Stored data entries
(** C4 as stated fails for a tuple whose category field holds 200,
    none of the five defined values: under the configuration of the
    slip test all six debits at time 0 are sent. *)
Lemma slip_pattern_unknown_category :
  let xs := map action_of
              (repeat_Debit (H := length_hash) 6 (at_time 0) udp_client
                 unknown_tuple (NewRRL slip_config).2).1 in
  responsesInterval slip_config = second /\ slipRatio slip_config = 2%N
  /\ xs = replicate 6 Send
  /\ xs <> [Send; Drop; Slip; Drop; Slip; Drop].
Proof.
  vm_compute. repeat split; discriminate.
Qed.

(** ** Invariants of [debit] and [Debit] *)

Section Invariants.

Context `{H : cache.ShardHash} `{U : UnicodeLower}.

Lemma debit_cfg allowance t w r : cfg (debit allowance t w r).2 = cfg r.
Proof.
  unfold debit. destruct (cache.UpdateAdd _ _ _ _ _) as [[[b| |e] tbl] n];
    reflexivity.
Qed.

(** A property of the [RRL] that every [debit] and every update of the
    counters keeps is kept by [Debit]. *)
Lemma Debit_preserves (P : RRL -> Prop) w src tuple r :
  (forall allowance t r0, P r0 -> P (debit allowance t w r0).2) ->
  (forall act ipr rtr ac r0, P r0 -> P (incrementDebitStats act ipr rtr ac r0)) ->
  P r -> P (Debit w src tuple r).2.
Proof.
  intros Hd Hs HP. unfold Debit.
  assert (Hstage : forall ipr r1, P r1 ->
    P (if negb (HasPrefix (Addr_Network src) "udp")
       then (Send, ipr, RTNotUDP,
             incrementDebitStats Send ipr RTNotUDP (AllowanceCategory tuple) r1)
       else
         if allowanceForRtype (cfg r1) (AllowanceCategory tuple) =? 0
         then (Send, ipr, RTNotConfigured,
               incrementDebitStats Send ipr RTNotConfigured (AllowanceCategory tuple) r1)
         else
           let '(b, slip, err, r2) :=
             debit (allowanceForRtype (cfg r1) (AllowanceCategory tuple))
               (accountToken (addrPrefix (cfg r) (Addr_String src)) (Type_ tuple)
                  (ToLower (SalientName tuple)) (AllowanceCategory tuple)) w r1 in
           match err with
           | Some _ =>
               (Drop, ipr, RTCacheFull,
                incrementDebitStats Drop ipr RTCacheFull (AllowanceCategory tuple) r2)
           | None =>
               if b <? 0
               then (if slip then Slip else Drop, ipr, RTRateLimit,
                     incrementDebitStats (if slip then Slip else Drop) ipr RTRateLimit
                       (AllowanceCategory tuple) r2)
               else (Send, ipr, RTOk,
                     incrementDebitStats Send ipr RTOk (AllowanceCategory tuple) r2)
           end).2).
  { intros ipr r1 HP1.
    destruct (negb _); [apply Hs, HP1|].
    destruct (_ =? 0); [apply Hs, HP1|].
    specialize (Hd (allowanceForRtype (cfg r1) (AllowanceCategory tuple))
                  (accountToken (addrPrefix (cfg r) (Addr_String src)) (Type_ tuple)
                     (ToLower (SalientName tuple)) (AllowanceCategory tuple)) r1 HP1).
    destruct (debit _ _ w r1) as [[[b sl] [e|]] r2]; cbn [snd] in *.
    - apply Hs, Hd.
    - destruct (b <? 0); apply Hs, Hd. }
  destruct (negb (requestsInterval (cfg r) =? 0)).
  - specialize (Hd (requestsInterval (cfg r)) (addrPrefix (cfg r) (Addr_String src))
                  r HP).
    destruct (debit _ _ w r) as [[[b sl] [e|]] r1]; cbn [snd] in *.
    + apply Hs, Hd.
    + destruct (b <? 0); [apply Hs, Hd|]. apply Hstage, Hd.
  - apply Hstage, HP.
Qed.

(** When [Debit] recommends Slip, a [debit] of the call returned slip:
    the one of the response account, on the [RRL] as the client-network
    stage left it. *)
Lemma Debit_Slip_source (P : RRL -> Prop) w src tuple r :
  (forall allowance t r0, P r0 -> P (debit allowance t w r0).2) ->
  P r ->
  (Debit w src tuple r).1.1.1 = Slip ->
  exists allowance t r1, P r1 /\ (debit allowance t w r1).1.1.2 = true.
Proof.
  intros Hd HP. unfold Debit.
  assert (Hstage : forall ipr r1, P r1 ->
    (if negb (HasPrefix (Addr_Network src) "udp")
       then (Send, ipr, RTNotUDP,
             incrementDebitStats Send ipr RTNotUDP (AllowanceCategory tuple) r1)
       else
         if allowanceForRtype (cfg r1) (AllowanceCategory tuple) =? 0
         then (Send, ipr, RTNotConfigured,
               incrementDebitStats Send ipr RTNotConfigured (AllowanceCategory tuple) r1)
         else
           let '(b, slip, err, r2) :=
             debit (allowanceForRtype (cfg r1) (AllowanceCategory tuple))
               (accountToken (addrPrefix (cfg r) (Addr_String src)) (Type_ tuple)
                  (ToLower (SalientName tuple)) (AllowanceCategory tuple)) w r1 in
           match err with
           | Some _ =>
               (Drop, ipr, RTCacheFull,
                incrementDebitStats Drop ipr RTCacheFull (AllowanceCategory tuple) r2)
           | None =>
               if b <? 0
               then (if slip then Slip else Drop, ipr, RTRateLimit,
                     incrementDebitStats (if slip then Slip else Drop) ipr RTRateLimit
                       (AllowanceCategory tuple) r2)
               else (Send, ipr, RTOk,
                     incrementDebitStats Send ipr RTOk (AllowanceCategory tuple) r2)
           end).1.1.1 = Slip ->
    exists allowance t r1, P r1 /\ (debit allowance t w r1).1.1.2 = true).
  { intros ipr r1 HP1.
    destruct (negb _); [discriminate|].
    destruct (_ =? 0); [discriminate|].
    destruct (debit _ _ w r1) as [[[b sl] [e|]] r2] eqn:Ed; [discriminate|].
    destruct (b <? 0); [|discriminate].
    destruct sl; [|discriminate]. intros _.
    eexists _, _, r1. split; [exact HP1|]. rewrite Ed. reflexivity. }
  destruct (negb (requestsInterval (cfg r) =? 0)).
  - specialize (Hd (requestsInterval (cfg r)) (addrPrefix (cfg r) (Addr_String src))
                  r HP).
    destruct (debit _ _ w r) as [[[b sl] [e|]] r1]; cbn [snd] in *; [discriminate|].
    destruct (b <? 0); [discriminate|]. apply Hstage, Hd.
  - apply Hstage, HP.
Qed.

Lemma Debit_cfg w src tuple r : cfg (Debit w src tuple r).2 = cfg r.
Proof.
  apply (Debit_preserves (fun r' => cfg r' = cfg r)).
  - intros al t r0 E. rewrite debit_cfg. exact E.
  - intros act ipr rtr ac r0 E. exact E.
  - reflexivity.
Qed.

Lemma reachable_cfg c r : reachable c r -> cfg r = finalize c.
Proof.
  induction 1 as [|w src tuple r _ IH|z r _ IH].
  - reflexivity.
  - rewrite Debit_cfg. exact IH.
  - unfold GetStats. destruct (Copy z (stats r)). exact IH.
Qed.

(** ** No slip without a slip ratio (C3) *)

Lemma debit_update_countdown_zero c w allowance ra :
  slipCountdown ra = 0%N ->
  slipCountdown (debit_update c w allowance ra).1 = 0%N
  /\ slip (debit_update c w allowance ra).2 = false.
Proof.
  intros E. unfold debit_update. rewrite E. cbn [N.eqb].
  rewrite orb_true_r. split; reflexivity.
Qed.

- [Problem] Show all lines from the data that contain "slipCountdown".

- [Task output]
  slipCountdown ra = 0%N ->
  slipCountdown (debit_update c w allowance ra).1 = 0%N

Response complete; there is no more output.